Risk Analysis: The Security Rule does not require a specific methodology to assess the risks to ePHI nor does it require risk analysis documentation to be in a specific format. However, there are certain elements common to a risk analysis that should be incorporated into an entity’s risk analysis process. 

Scope The risk analysis should consider the potential risks to all of an entity’s ePHI, regardless of the particular electronic medium in which it is created, received, maintained, or transmitted, or the source or location of its ePHI.

Data Collection When considering the potential risks to its ePHI, entities should identify all of the locations and information systems where ePHI is created, received, maintained, or transmitted. Such an inventory should consider not only workstations and servers, but also applications, mobile devices, electronic media, communications equipment, and networks as well as physical locations.

Identify and Document Potential Threats and Vulnerabilities  Be sure to identify technical as well as non-technical vulnerabilities.

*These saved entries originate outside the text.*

Definition CHECK_NAS (mode : Z) : bool := has mode (Z.lor (Z.lor WPA WPA_PSK) (Z.lor WPA2 WPA2_PSK)).
Definition CHECK_PSK (mode : Z) : bool := has mode (Z.lor WPA_PSK WPA2_PSK).
Definition CHECK_RADIUS (mode : Z) : bool := has mode (Z.lor (Z.lor WPA RADIUS) WPA2).
Definition CHECK_WPA2 (mode : Z) : bool := has mode (Z.lor WPA2 WPA2_PSK).

(** ** Structures *)

Inductive pae_state_t := INITIALIZE | DISCONNECTED | CONNECTING | AUTHENTICATING | ABORTING | HELD | AUTHENTICATED.
#[export] Instance pae_state_eq : EqDecision pae_state_t.
Proof. solve_decision. Defined.

Inductive wpa_suppl_state_t :=
| WPA_DISCONNECT | WPA_DISCONNECTED | WPA_INITIALIZE | WPA_AUTHENTICATION2 | WPA_INITPMK | WPA_INITPSK
| WPA_PTKSTART | WPA_PTKINITNEGOTIATING | WPA_PTKINITDONE | WPA_UPDATEKEYS | WPA_INTEGRITYFAILURE
| WPA_KEYUPDATE | WPA_REKEYNEGOTIATING | WPA_KEYERRROR | WPA_REKEYESTABLISHED | WPA_SETKEYS
| WPA_SETKEYSDONE | WPA_SUP_DISCONNECTED | WPA_SUP_INITIALIZE | WPA_SUP_AUTHENTICATION
| WPA_SUP_STAKEYSTARTP | WPA_SUP_STAKEYSTARTG | WPA_SUP_KEYUPDATE.
#[export] Instance wpa_suppl_state_eq : EqDecision wpa_suppl_state_t.
Proof. solve_decision. Defined.

Inductive eapol_sup_pk_state_t :=
| EAPOL_SUP_PK_ERROR | EAPOL_SUP_PK_UNKNOWN | EAPOL_SUP_PK_MICOK | EAPOL_SUP_PK_MICFAILED
| EAPOL_SUP_PK_MSG1 | EAPOL_SUP_PK_MSG3 | EAPOL_SUP_PK_DONE.
#[export] Instance eapol_sup_pk_state_eq : EqDecision eapol_sup_pk_state_t.
Proof. solve_decision. Defined.

Inductive itimer_status_t := ITIMER_OK | ITIMER_CREATE_ERROR | ITIMER_CONNECT_ERROR | ITIMER_SET_ERROR.

(** The port access entity: RADIUS user name, state attribute and last request are
    heap copies or NULL. *)
Record pae_t := Pae {
  pae_state_ : pae_state_t;
  pae_id : Z;
  pae_username : option (list Z);
  pae_radius_state : option (list Z);
  pae_request : option (list Z);
  pae_flags : Z;
  pae_ssnto : Z
}.

#[export] Instance eta_pae_t : Settable pae_t := fun r =>
  Pae (pae_state_ r) (pae_id r) (pae_username r) (pae_radius_state r) (pae_request r) (pae_flags r) (pae_ssnto r).

(** The five key arrays eapol_mic_key .. temp_rx_key are contiguous and written with one
    memcpy: they are the 64 bytes of [sp_ptk]. *)
Record wpa_suppl_t := Suppl {
  sp_assoc_wpaie : list Z;
  sp_assoc_wpaie_len : Z;
  sp_state : wpa_suppl_state_t;
  sp_retry_state : wpa_suppl_state_t;
  sp_pmk : list Z;
  sp_pmk_len : Z;
  sp_pmkid : list Z;
  sp_ptk_len : Z;
  sp_tk_len : Z;
  sp_desc : Z;
  sp_anonce : list Z;
  sp_snonce : list Z;
  sp_replay : list Z;
  sp_ptk : list Z;
  sp_pk_state : eapol_sup_pk_state_t;
  sp_eapol_temp_ptk : list Z
}.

Technical vulnerabilities can include holes, flaws, or weaknesses in information systems; or incorrectly implemented and/or configured information systems.

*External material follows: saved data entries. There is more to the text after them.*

(* ===== verification/NasSta.v ===== *)
(** The station table of nas.c: 128 station structures, hashed by address into chains
    threaded through their [next] fields.  lookup_sta finds or creates a station,
    evicting the least recently used one when the table is full; toss_sta unlinks one;
    cleanup_sta also tells the driver and keeps stations with a cached PMK.  The table
    is proved to be a partial map from addresses to slots. *)
From stdpp Require Import base option list numbers sets.
From Stdlib Require Import ZArith Lia.
From S2P Require Import Prelude Monad NasState.
Local Open Scope Z_scope.

(** ** Definitions *)

Definition pae_hash (ea : list Z) : nat :=
  Z.to_nat (Z.land (Z.lxor (Z.lxor (idx ea 3) (idx ea 4)) (idx ea 5)) (Z.of_nat MAX_SUPPLICANTS - 1)).

Definition hashed (n : nas_t) (h : nat) : option nat := nth h (na_sta_hashed n) None.
Definition set_hashed (h : nat) (p : option nat) : N unit := set_nas (fun n => n <| na_sta_hashed ::= <[h := p]> |>).

Definition ea_eqb (a b : list Z) : bool := bool_decide (a = b).

(** Walking a chain.  A chain is at most as long as the table; a longer walk is a
    cycle, in which the loop of the code does not end. *)
Fixpoint chain_find (fuel : nat) (n : nas_t) (stop : nat -> bool) (p : option nat) : option (option nat) :=
  match p with
  | None => Some None
  | Some j =>
      if stop j then Some (Some j)
      else match fuel with
           | O => None
           | S fuel => chain_find fuel n stop (st_next (sta_at n j))
           end
  end.

Definition walk (stop : nas_t -> nat -> bool) (p : option nat) : N (option nat) :=
  n ← nas (fun n => n);
  match chain_find MAX_SUPPLICANTS n (stop n) p with
  | Some r => mret r
  | None => halt
  end.

Section Table.
Context `{E : Env}.

Definition toss_sta (i : nat) (reason : Z) (driver_signal : bool) : N unit :=
  ea ← sta i st_ea;
  when (negb driver_signal) (nas_deauthenticate ea reason ;; mret tt) ;;
  wpa_stop_retx i ;;
  let hash := pae_hash ea in
  sta_list ← nas (fun n => hashed n hash);
  next ← sta i st_next;
  (if bool_decide (sta_list = Some i) then set_hashed hash next
   else
     r ← walk (fun n j => bool_decide (st_next (sta_at n j) = Some i)) sta_list;
     match r with
     | None => mret tt
     | Some j => set_sta j (fun s => s <| st_next := next |>)
     end) ;;
  set_sta i (fun s => s <| st_used := false |>).

Definition cleanup_sta (i : nat) (reason : Z) (driver_signal : bool) : N unit :=
  flags ← nas na_flags;
  let wds := f_wds flags && f_authenticator flags in
  when (wds && negb driver_signal) (set_suppl i (fun s => s <| sp_state := WPA_DISCONNECTED |>)) ;;
  let driver_signal := driver_signal || wds in
  s ← sta i (fun s => s);
  when (negb driver_signal) (nas_deauthenticate (st_ea s) reason ;; mret tt) ;;
  wpa_stop_retx i ;;
  s ← sta i (fun s => s);
  if has (st_mode s) WPA2 && bool_decide (pae_state_ (st_pae s) = AUTHENTICATED) && negb (pae_ssnto (st_pae s) =? 0) then
    set_suppl i (fun s => s <| sp_state := WPA_PTKSTART |>)
  else when (negb wds) (toss_sta i 0 true).

(** The search for a slot: the first unused one, or the index of the oldest before
    [oldest]. *)
Fixpoint find_slot (l : list nas_sta_t) (i : nat) (oldest : Z) (old_idx : option nat) : option nat * option nat :=
  match l with
  | [] => (None, old_idx)
  | s :: l =>
      if negb (st_used s) then (Some i, old_idx)
      else if st_last_use s <? oldest then find_slot l (S i) (st_last_use s) (Some i)
      else find_slot l (S i) oldest old_idx
  end.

Assess Current Security Measures Assess and document the effectiveness of current controls, for example the use of encryption and anti-malware solutions, or the implementation of patch management processes.

Determine the Likelihood and Potential Impact of Threat Occurrence Determine and document the likelihood that a particular threat will trigger or exploit a particular vulnerability as well as the impact if a vulnerability is triggered or exploited.

Determine the Level of Risk Assess and assign risk levels for the threat and vulnerability combinations identified by the risk analysis. Determining risk levels informs entities where the greatest risk is, so entities can appropriately prioritize resources to reduce those risks.

Documentation Although the Security Rule does not specify a form or format for risk analysis documentation, such documentation should contain sufficient detail to demonstrate that an entity’s risk analysis was conducted in an accurate and thorough manner. If a covered entity or business associate submits a risk analysis lacking sufficient detail in response to an OCR audit or enforcement activity, additional documentation may be required to demonstrate that the risk analysis was in fact conducted in an accurate and thorough manner.

Review and Update Conducting a risk analysis is an ongoing process that should be reviewed and updated regularly. Although the Security Rule does not prescribe a frequency for performing risk analyses, risk analysis and risk management processes work most effectively when integrated into an entity’s business processes to ensure that risks are identified and addressed in a timely manner.

 

Gap Analysis: A gap analysis typically provides a partial assessment of an entity’s enterprise and is often used to provide a high level overview of what controls are in place to protect ePHI or to identify potential gaps where controls are not in place. Gap analyses may also be used to review an entity’s compliance with particular standards and implementation specifications of the Security Rule.